Research shows that you could very well be able to slow the type of aging that takes place inside your cells, but only if you are prepared to exercise regularly.

The fact that you are 40 years old does not mean that you are 40 years old biologically. There are many people who appear younger than how old they actually are. Less aging happens biologically when we are more active physically.

The study found that individuals who have high levels of physical activity consistently have substantially longer telomeres compared to individuals who are sedentary, and even moderately active individuals.[1]

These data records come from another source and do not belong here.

Lemma start_step_ok l l' : start_step l l' → life_ok l → life_ok l'.
Proof.
  intros Hs Hl. destruct Hs; try (by eapply life_ok_id); [by destruct (l_closed l); [eapply life_ok_id|]|by apply accept_ok].
Qed.
Lemma same_insert cs j c c' : cs !! j = Some c → conn_same c c' → Forall2 conn_same cs (<[j := c']> cs).
Proof.
  intros Hj Hc. rewrite <- (list_insert_id cs j c) at 1 by done. apply Forall2_insert; [apply same_refl|done].
Qed.
Lemma life_drain_same c : conn_same c (drain c).
Proof. unfold conn_same, drain, conn_fine. destruct (c_draining c) eqn:E; [by rewrite E|]. simpl. split_and!; try done. by intros [? _]. Qed.
Lemma shut_same c : conn_same c (shut_conn c).
Proof. by unfold conn_same, conn_fine. Qed.
Lemma drain_drains c : c_draining (drain c) = true.
Proof. unfold drain. by destruct (c_draining c) eqn:E. Qed.
Lemma shut_step_ok i l l' : shut_step i l l' → life_ok l → life_ok l'.
Proof.
  intros Hs Hl. pose proof (lo_shuts l Hl i) as Hf. pose proof (same_refl (l_conns l)) as Hr.
  assert (Hd : ∀ j, Forall2 conn_same (l_conns l) (alter drain j (l_conns l))) by (intros j; apply same_alter, life_drain_same).
  assert (Hsh : ∀ j, Forall2 conn_same (l_conns l) (alter shut_conn j (l_conns l))) by (intros j; apply same_alter, shut_same).
  destruct Hs as [l H Hc|l H Hc|l H|l j todo H|l todo j c H Hj Hst|l H|l H Hw|l H|l H|l H|l j todo H|l H|l H];
    specialize (Hf _ H) as (F1 & F2 & FM & F3); simpl in F1, F2, FM, F3;
    try (eapply (shut_ok l _ i); simpl; try done; split_and!; simpl; auto; fail).
  - assert (Hm : ∀ k x, l_conns l !! k = Some x → looping (c_pc x) = true → c_draining x = true ∨ k ∈ stored_conns (l_conns l)).
    { intros k x Hk Hx. right. apply stored_spec. exists x. split; [done|]. apply live_stored; [by eapply lo_conns|by left]. }
    destruct (l_listener l); eapply (shut_ok l _ i); simpl; try done; split_and!; simpl; auto.
  - eapply (shut_ok l _ i); simpl; try done; split_and!; simpl; auto; [done|]. intros k x Hk Hx.
    destruct (decide (j = k)) as [->|Hne].
    + left. rewrite list_lookup_alter_eq in Hk. apply fmap_Some in Hk as (y & _ & ->). apply drain_drains.
    + rewrite list_lookup_alter_ne in Hk by done. destruct (F3 k x Hk Hx) as [?|[->|?]%elem_of_cons]; auto; done.
  - pose proof (same_insert _ _ _ _ Hj (life_drain_same c)) as Hs.
    eapply (life_ok_same l); simpl; try done. intros k p Hp. eapply (shut_fine_same l); try done. by eapply lo_shuts.
  - eapply (shut_ok l _ i); simpl; try done; split_and!; simpl; auto. intros _ k x Hk Hx.
    destruct (F3 k x Hk Hx) as [?|Hin]; [done|]. by apply elem_of_nil in Hin.
  - eapply (shut_ok l _ i); simpl; try done. destruct (wg_zero l Hl Hw) as [? Hz]. split_and!; simpl; auto.
  - eapply (shut_ok l _ i); simpl; try done. split_and!; simpl; auto. exact (forced_conns l Hl).
  - eapply (shut_ok l _ i); simpl; try done. split_and!; simpl; auto. exact (forced_conns l Hl).
  - assert (Hdr : ∀ k x, alter shut_conn j (l_conns l) !! k = Some x → ∃ y, l_conns l !! k = Some y ∧ c_pc x = c_pc y ∧ c_draining x = c_draining y).
    { intros k x Hk. destruct (decide (j = k)) as [->|Hne].
      - rewrite list_lookup_alter_eq in Hk. by apply fmap_Some in Hk as (y & ? & ->); exists y.
      - rewrite list_lookup_alter_ne in Hk by done. by exists x. }
    eapply (shut_ok l _ i); simpl; try done; split_and!; simpl; auto.
    + intros _ k x Hk Hx. destruct (Hdr k x Hk) as (y & Hy & Hp & ->). rewrite Hp in Hx. by eapply FM.
    + intros k x Hk Hx. destruct (decide (j = k)) as [->|Hne].
      * left. rewrite list_lookup_alter_eq in Hk. by apply fmap_Some in Hk as (y & _ & ->).
      * rewrite list_lookup_alter_ne in Hk by done. destruct (F3 k x Hk Hx) as [?|[->|?]%elem_of_cons]; auto; done.
  - eapply (shut_ok l _ i); simpl; try done; split_and!; simpl; auto.
    intros k x Hk Hx. destruct (F3 k x Hk Hx) as [?|Hin]; [done|]. by apply elem_of_nil in Hin.
Qed.

Lemma life_reachable_ok l : life_reachable l → life_ok l.
Proof.
  intros (m & n & Hr). eapply (rtc_invariant _ life_ok); [|exact Hr|].
  - intros l1 l2 Hl1 [Hs|[[i Hs]|[i Hs]]]; [by eapply start_step_ok|by eapply conn_step_ok|by eapply shut_step_ok].
  - split; simpl; [lia|lia|lia|done|]. by intros i p [-> _]%lookup_replicate.
Qed.

(** ** When [Shutdown] returns *)
Lemma slots_count cs : sumZ (map slots cs) = Z.of_nat (length (List.filter (λ c, match c_pc c with CGone => false | _ => true end) cs)).
Proof. induction cs as [|c cs IH]; [done|]. simpl. rewrite IH. unfold slots. destruct (c_pc c); simpl; lia. Qed.

(** C11: what [Shutdown] promises when it returns holds in every interleaving of
    [Start], connections, requests and any number of calls of [Shutdown], from then
    on.  The call that closed the server and drained it returns nil only when no
    request is running or between its two wait groups, and none is ever started
    afterwards, also not by connections accepted late.  If it timed out, it has
    cancelled the server's context and closed every connection that could still serve
    a request.  A call that finds the server closed returns nil at once and promises
    only that.  There are never more connections than slots. *)
Theorem shutdown_promises l : life_reachable l →
  (∀ i, l_shuts l !! i = Some (HReturned RDrained) → l_closed l = true ∧ l_cancelled l = true ∧ l_debt l = 0%nat ∧
     ∀ j c, l_conns l !! j = Some c → c_reqs c = 0%nat ∧ c_pc c ∉ [CLoop; CArmed; CReading; CRequest; CAllowed]) ∧
  (∀ i, l_shuts l !! i = Some (HReturned RTimeout) → l_closed l = true ∧ l_cancelled l = true ∧
     ∀ j c, l_conns l !! j = Some c → (0 < c_reqs c)%nat ∨ c_pc c ∈ [CLoop; CArmed; CReading; CRequest; CAllowed] → c_shut c = true) ∧
  (∀ i, l_shuts l !! i = Some (HReturned RAlready) → l_closed l = true) ∧
  (length (List.filter (λ c, match c_pc c with CGone => false | _ => true end) (l_conns l)) <= l_max l)%nat.
Proof.
  intros Hr. pose proof (life_reachable_ok l Hr) as Hl.
  assert (Hlo : ∀ p, p ∈ [CLoop; CArmed; CReading; CRequest; CAllowed] ↔ looping p = true).
  { intros p. rewrite !elem_of_cons, elem_of_nil. destruct p; simpl; naive_solver. }
  split_and!.
  - intros i Hi. destruct (lo_shuts l Hl i _ Hi) as (H1 & H2 & _ & Hz & Hq). split_and!; auto. intros j c Hj. specialize (Hq j c Hj).
    rewrite Hlo. unfold live in Hq. split; [destruct (c_reqs c); [done|]; exfalso; apply Hq; right; lia|tauto].
  - intros i Hi. destruct (lo_shuts l Hl i _ Hi) as (H1 & H2 & _ & Hq). split_and!; auto. intros j c Hj Hc. apply (Hq j c Hj).
    rewrite Hlo in Hc. unfold live. tauto.
  - intros i Hi. by destruct (lo_shuts l Hl i _ Hi) as (H1 & _); apply H1.
  - pose proof (lo_sem l Hl) as Hs. rewrite slots_count in Hs. pose proof (lo_max l Hl). lia.
Qed.

(** ** Draining ends *)
Definition any_conn (l l' : life) : Prop := ∃ i, conn_step i l l'.
(** Steps a connection has left once the server is closed. *)
Definition pc_work (p : conn_pc) : Z :=
  match p with CGone => 0 | CLeft => 1 | CWait => 2 | CStored | CLoop | CRequest => 3 | CStart | CReading => 4 | CArmed => 5 | CAllowed => 6 end.
Definition conn_work (c : lconn) : Z := pc_work (c_pc c) + 2 * Z.of_nat (c_reqs c).
Definition drain_work (l : life) : Z := sumZ (map conn_work (l_conns l)) + Z.of_nat (l_debt l).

Telomeres are protective caps at the ends of DNA strands which act as our biological clock. We lose a little bit of the caps every time cell replication takes place, which is constantly happening. Telomeres get shorter from all the cell replication and eventually they get so short they cause cells to age.

telemore infographic

Image Source: Wall Street Journal

The study found telomeres with an advantage of 9 years in biological aging in those individuals who had high levels of physical activity compared to individuals who are sedentary, and a 7-year advantage in comparison to moderately active individuals. Participating in 30 minutes of jogging a day for women and 40 minutes for men 5 days per week qualified as highly active. Exercising regularly at high levels is required in order to see a significant difference in biological age slowing; it would appear that small amounts of sporadic exercise won’t work.

Data from 5,823 individuals was analyzed, taken from one of the few survey indexes which include values of telomere lengths for study participants. Also included in the index was data for 62 activities that participants may have taken part in over a 30-day period, which was used to analyze and determine levels of physical activity.

The study discovered sedentary individuals had the shortest telomeres, with 140 base pairs of DNA fewer at the end of telomeres compared to highly active individuals. It was also found there wasn’t any significant difference in the length of telomeres between the low or moderate physical activity individuals and the sedentary individuals.

The exact mechanism how telomeres are preserved by exercise is not known, but it’s assumed it could be linked to oxidative stress and inflammation. Prior research has revealed that telomere length is closely linked to those 2 factors and it’s known that exercise can suppress oxidative stress and inflammation. It’s known that regular physical activity reduces mortality and prolongs life, and it’s now known that part of that advantage could be as a result of telomere preservation.